(** * dll::dbn -- the Deep Belief Network orchestrator of [include/dll/dbn.inl]

    A shallow embedding of the template [dbn<Desc>]: the layer stack, the two
    pretraining modes, label-augmented training, the inference chains, the
    persistence order and the SVM bridge, followed by the properties of the
    orchestration that the specification states.

    The individual layers (RBMs, pooling layers), the RBM trainer, the SVM
    library and the stream primitives live in other headers.  They enter the
    development as the fields of [rbm_type] and [svm_lib]: arbitrary
    functions, about which a theorem assumes only what it states. *)

From Stdlib Require Import String QArith Qround.
From stdpp Require Import base option list.
Close Scope Q_scope.
Open Scope nat_scope.

(** ** Numeric and object domains *)

(** [weight] is the numeric type of the units ([rbm_type<0>::weight], a C++
    floating type).  The code uses three literals and [operator<].
    [SIZE_MAX] is the largest value of [std::size_t], the type of every size
    and count in the file. *)
Class Domain := {
  SIZE_MAX : N;
  weight : Type;
  w_zero : weight;                         (* 0.0 *)
  w_one : weight;                          (* 1.0 *)
  w_tenth : weight;                        (* 0.1 *)
  w_ltb : weight -> weight -> bool;        (* operator< *)
  sample : Type;                           (* one raw training item *)
  rbm : Type;                              (* the mutable content of one layer object *)
  rbm_trainer : Type;                      (* rbm_trainer_t together with its get_trainer object *)
  rbm_training_context : Type;             (* rbm_training_context *)
  ctx_new : rbm_training_context;          (* a default-constructed context *)
}.

Abbreviation vec := (list weight).

(** Sizes and counts are kept as natural numbers.  [std::size_t] arithmetic
    is unsigned: a result is taken modulo [SIZE_MAX + 1].  [to_size_t n] is
    the [std::size_t] value of a computation whose result over the integers
    is [n]; a value up to [SIZE_MAX] is left as it is. *)
Definition to_size_t `{Domain} (n : nat) : N := (N.of_nat n mod N.succ SIZE_MAX)%N.

(** ** Outcomes of calls

    A call returns ([Ok]), or is aborted by [cpp_assert] with its message.
    Indexing a buffer past its end or stepping an iterator out of its range
    is undefined in C++ and is kept apart as [OutOfRange]; [Diverges] is a
    loop of the source that makes no progress; [IllFormed] is an
    instantiation that does not compile (a layer index outside the tuple, an
    ambiguous overload). *)
Inductive outcome (A : Type) : Type :=
  | Ok (a : A)
  | AssertionFailed (msg : string)
  | OutOfRange
  | Diverges
  | IllFormed.
Arguments Ok {A} a.
Arguments AssertionFailed {A} msg.
Arguments OutOfRange {A}.
Arguments Diverges {A}.
Arguments IllFormed {A}.

#[global]
Instance outcome_ret : MRet outcome := fun A a => Ok a.

#[global]
Instance outcome_bind : MBind outcome := fun A B f m =>
  match m with
  | Ok a => f a
  | AssertionFailed msg => AssertionFailed msg
  | OutOfRange => OutOfRange
  | Diverges => Diverges
  | IllFormed => IllFormed
  end.

#[global]
Instance outcome_fmap : FMap outcome := fun A B f m => a ← m; mret (f a).

(** Modelled from the spec: the macro [cpp_assert] is defined in cpp_utils,
    outside this file.  A violated precondition is a fatal assertion failure:
    it aborts the call at once with its descriptive message. *)
Definition cpp_assert (cond : bool) (msg : string) : outcome unit :=
  if cond then Ok tt else AssertionFailed msg.

(** [buf[i] = x] and [buf[i][j] = x] on buffers of fixed size. *)
Definition write_at {A} (i : nat) (x : A) (buf : list A) : outcome (list A) :=
  if decide (i < length buf) then Ok (<[i := x]> buf) else OutOfRange.

Definition write_at2 {A} (i j : nat) (x : A) (buf : list (list A)) : outcome (list (list A)) :=
  match buf !! i with
  | Some row => row' ← write_at j x row; Ok (<[i := row']> buf)
  | None => OutOfRange
  end.

(** [maybe_parallel_foreach_i(pool, first, last, f)] where [f(v, i)] fills
    [out[i]] from [v]: the elements are independent, so the sequential order
    stands for every schedule. *)
Fixpoint foreach_i {A B} (f : A -> B -> B) (i : nat) (input : list A) (out : list B)
  : outcome (list B) :=
  match input with
  | [] => Ok out
  | v :: rest =>
      match out !! i with
      | Some o => foreach_i f (S i) rest (<[i := f v o]> out)
      | None => OutOfRange
      end
  end.

(** ** Layers

    What the orchestrator uses of a layer type [rbm_type<N>] and of
    [layer_traits<rbm_type<N>>].  An operation that fills an output argument
    returns the new content of that argument. *)
Record rbm_type `{Domain} := {
  input_size : nat;
  output_size : nat;
  is_pooling_layer : bool;
  pretrain_last : bool;
  get_batch_size : rbm -> nat;
  (* conversions of raw data *)
  convert_input : rbm -> list sample -> list vec;
  convert_sample : rbm -> sample -> vec;
  input_one_t : sample -> vec;             (* the constructor input_one_t(item_data) *)
  (* std::is_same<input_one_t, Iterator::value_type>: the evidence, when the
     samples of a training range are of the layer's input type *)
  value_type_is_input_one_t : option (sample = vec);
  (* what slot i of a buffer holds when the layer's allocator returns it *)
  fresh_slot : nat -> weight;
  (* whole-dataset training, rbm.train<...>(first, last, max_epochs) *)
  train : rbm -> list vec -> nat -> rbm;
  (* activations *)
  activate_one : rbm -> vec -> vec;                    (* activate_one(input, h_a) *)
  activate_one_s : rbm -> vec -> vec * vec;            (* activate_one(input, h_a, h_s) *)
  activate_many : rbm -> list vec -> list vec * list vec;
  activate_hidden : rbm -> vec -> vec -> vec * vec;    (* (v_a, v_s) to (h_a, h_s) *)
  activate_visible : rbm -> vec -> vec -> vec * vec;   (* (h_a, h_s) to (v_a, v_s) *)
  (* persistence *)
  store_rbm : rbm -> list Byte.byte;
  load_rbm : rbm -> list Byte.byte -> rbm * list Byte.byte;
  (* rbm_trainer<rbm_t, ...> *)
  init_training : rbm -> list sample -> rbm_trainer * rbm;
  init_epoch : rbm_trainer -> rbm_trainer;
  train_sub : list vec -> rbm_trainer -> rbm_training_context -> rbm ->
              rbm_trainer * rbm_training_context * rbm;
  finalize_epoch : nat -> rbm_trainer -> rbm_training_context -> rbm -> rbm_trainer * rbm;
  finalize_training : rbm_trainer -> rbm -> rbm;
}.

(** One element of [tuples]: the layer's type and the object's content. *)
Abbreviation layer_t := (rbm_type * rbm)%type.

(** Modelled from the spec: the layers' allocators [prepare_one_output()],
    [prepare_one_output(is_last, labels)], [prepare_one_input()],
    [prepare_output(n)] and [prepare_output(n, is_last, labels)] are defined
    in the rbm headers, outside this file.  The specification gives the
    widths: an output buffer has [output_size] slots, the enlarged one
    [output_size + label_count], an input buffer [input_size].  What a new
    slot holds is said nowhere: it is the layer type's [fresh_slot], any
    value. *)
Definition prepare_one_output `{Domain} (t : rbm_type) (is_last : bool) (labels : nat) : vec :=
  fresh_slot t <$> seq 0 (output_size t + (if is_last then labels else 0)).

Definition prepare_one_input `{Domain} (t : rbm_type) : vec :=
  fresh_slot t <$> seq 0 (input_size t).

Definition prepare_output `{Domain} (t : rbm_type) (n : nat) (is_last : bool) (labels : nat)
  : list vec :=
  replicate n (prepare_one_output t is_last labels).

(** ** Inference *)

(** [activation_probabilities<I, S>(input, result)] over the layers
    [I .. S-1], given as the list [ls]. *)
Fixpoint activation_probabilities_rec `{Domain} (ls : list layer_t) (input result : vec) : vec :=
  match ls with
  | [] => result
  | l :: ls' =>
      match ls' with
      | [] => activate_one l.1 l.2 input
      | _ :: _ => activation_probabilities_rec ls' (activate_one l.1 l.2 input) result
      end
  end.

(** [std::max_element(first, last)] as an index into the range: the scan
    keeps the first largest element; an empty range gives [last], index 0. *)
Fixpoint max_element_scan `{Domain} (largest_i : nat) (largest : weight) (i : nat) (l : vec) : nat :=
  match l with
  | [] => largest_i
  | x :: l' =>
      if w_ltb largest x then max_element_scan i x (S i) l'
      else max_element_scan largest_i largest (S i) l'
  end.

Definition max_element `{Domain} (l : vec) : nat :=
  match l with
  | [] => 0
  | x :: l' => max_element_scan 0 x 1 l'
  end.

Definition predict_label `{Domain} (result : vec) : nat := max_element result.

(** ** The network *)

(** The SVM bridge of [svm_common.hpp] and libsvm, as the orchestrator calls
    it.  Labels are indices. *)
Class svm_lib `{Domain} := {
  svm_model_t : Type;
  svm_problem_t : Type;
  svm_parameter : Type;
  svm_rbf_grid : Type;
  default_svm_parameters : svm_parameter;
  svm_make_problem : list nat -> list vec -> bool -> svm_problem_t;
  svm_check : svm_problem_t -> svm_parameter -> bool;
  svm_train_model : svm_problem_t -> svm_parameter -> svm_model_t;
  svm_predict_model : svm_model_t -> vec -> nat;
  (* svm_store(dbn, os) and svm_load(dbn, is) *)
  svm_store : svm_model_t -> bool -> list Byte.byte;
  svm_load : svm_model_t -> bool -> list Byte.byte -> svm_model_t * bool * list Byte.byte;
}.

(** The compile-time switches: [desc::BatchSize], the [dbn_traits] and the
    macro [DLL_SVM_SUPPORT]. *)
Record dbn_traits := {
  BatchSize : nat;
  save_memory : bool;
  concatenate : bool;
  scale : bool;
  DLL_SVM_SUPPORT : bool;
}.

(** The object: the layer stack and the classifier fields.  The training
    constants ([learning_rate], [momentum], ...) are read by the layers'
    trainers only. *)
Record dbn `{svm_lib} := {
  tuples : list layer_t;
  svm_model : svm_model_t;
  problem : svm_problem_t;
  svm_loaded : bool;
}.

Definition set_tuples `{svm_lib} (d : dbn) (ts : list layer_t) : dbn :=
  {| tuples := ts; svm_model := svm_model d; problem := problem d; svm_loaded := svm_loaded d |}.

Definition full_output_size `{svm_lib} (d : dbn) : nat :=
  foldl (fun output l => output + output_size l.1) 0 (tuples d).

(** [activation_probabilities(item_data)]; [layer<0>] exists in every
    instantiation, the empty stack only makes the definition total. *)
Definition activation_probabilities `{svm_lib} (d : dbn) (item_data : sample) : vec :=
  match tuples d, last (tuples d) with
  | l0 :: _, Some ln =>
      let result := prepare_one_output ln.1 false 0 in
      let data := convert_sample l0.1 l0.2 item_data in
      activation_probabilities_rec (tuples d) data result
  | _, _ => []
  end.

(** [for (auto& value : next_a) result[i++] = value;] *)
Fixpoint append_at `{Domain} (next_a : vec) (i : nat) (result : vec)
  : outcome (nat * vec) :=
  match next_a with
  | [] => Ok (i, result)
  | value :: rest => r ← write_at i value result; append_at rest (S i) r
  end.

Fixpoint full_activation_probabilities_rec `{Domain} (ls : list layer_t) (input : vec)
    (i : nat) (result : vec) : outcome (nat * vec) :=
  match ls with
  | [] => Ok (i, result)
  | l :: ls' =>
      let '(next_a, next_s) := activate_one_s l.1 l.2 input in
      '(i', r) ← append_at next_a i result;
      full_activation_probabilities_rec ls' next_a i' r
  end.

Definition full_activation_probabilities `{svm_lib} (d : dbn) (item_data : sample) : outcome vec :=
  match tuples d with
  | l0 :: _ =>
      let result := replicate (full_output_size d) w_zero in
      let data := convert_sample l0.1 l0.2 item_data in
      snd <$> full_activation_probabilities_rec (tuples d) data 0 result
  | [] => Ok []
  end.

Definition predict `{svm_lib} (d : dbn) (item : sample) : nat :=
  predict_label (activation_probabilities d item).

(** ** Prediction with labels *)

(** [for (i = 0; i < next_a.size(); ++i) big_next_a[i] = next_a[i];] *)
Fixpoint copy_from {A} (i : nat) (next_a : list A) (big_next_a : list A) : outcome (list A) :=
  match next_a with
  | [] => Ok big_next_a
  | x :: rest => b ← write_at i x big_next_a; copy_from (S i) rest b
  end.

(** [std::fill(buf.begin() + n, buf.end(), x)] *)
Definition fill_from {A} (n : nat) (x : A) (buf : list A) : outcome (list A) :=
  if decide (n <= length buf) then Ok (take n buf ++ replicate (length buf - n) x)
  else OutOfRange.

(** The enlarged input of the last layer, built in [predict_labels<I>] when
    [I == layers - 2]: the activation, then [std::fill] with 0.1. *)
Definition predict_big_next_a `{Domain} (t : rbm_type) (next_a : vec) (labels : nat)
  : outcome vec :=
  let big_next_a := prepare_one_output t true labels in
  big_next_a ← copy_from 0 next_a big_next_a;
  fill_from (output_size t) w_tenth big_next_a.

(** [predict_labels<I>(input, output, labels)]; [ls] holds the layers
    [I .. layers-1], so that [ls' = []] is [I == layers - 1] and a
    one-element [ls'] is [I == layers - 2]. *)
Fixpoint predict_labels_rec `{Domain} (ls : list layer_t) (input output : vec) (labels : nat)
  : outcome vec :=
  match ls with
  | [] => Ok output
  | l :: ls' =>
      let '(next_a, next_s) := activate_hidden l.1 l.2 input input in
      match ls' with
      | [] =>
          let '(output_a, output_s) := activate_visible l.1 l.2 next_a next_s in
          Ok output_a
      | [_] =>
          big_next_a ← predict_big_next_a l.1 next_a labels;
          predict_labels_rec ls' big_next_a output labels
      | _ :: _ :: _ => predict_labels_rec ls' next_a output labels
      end
  end.

(** The last two layers, [layer<layers - 2>()] and [layer<layers - 1>()]. *)
Definition last_two {A} (l : list A) : option (A * A) :=
  match reverse l with
  | z :: y :: _ => Some (y, z)
  | _ => None
  end.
++++++++++++++++++++
**AIM OF THE TASK:**
Scan the data for the word "Modelled" and copy every line where it shows up.

**ANSWER TO THE EXERCISE:**
(** Modelled from the spec: the macro [cpp_assert] is defined in cpp_utils,
(** Modelled from the spec: the layers' allocators [prepare_one_output()],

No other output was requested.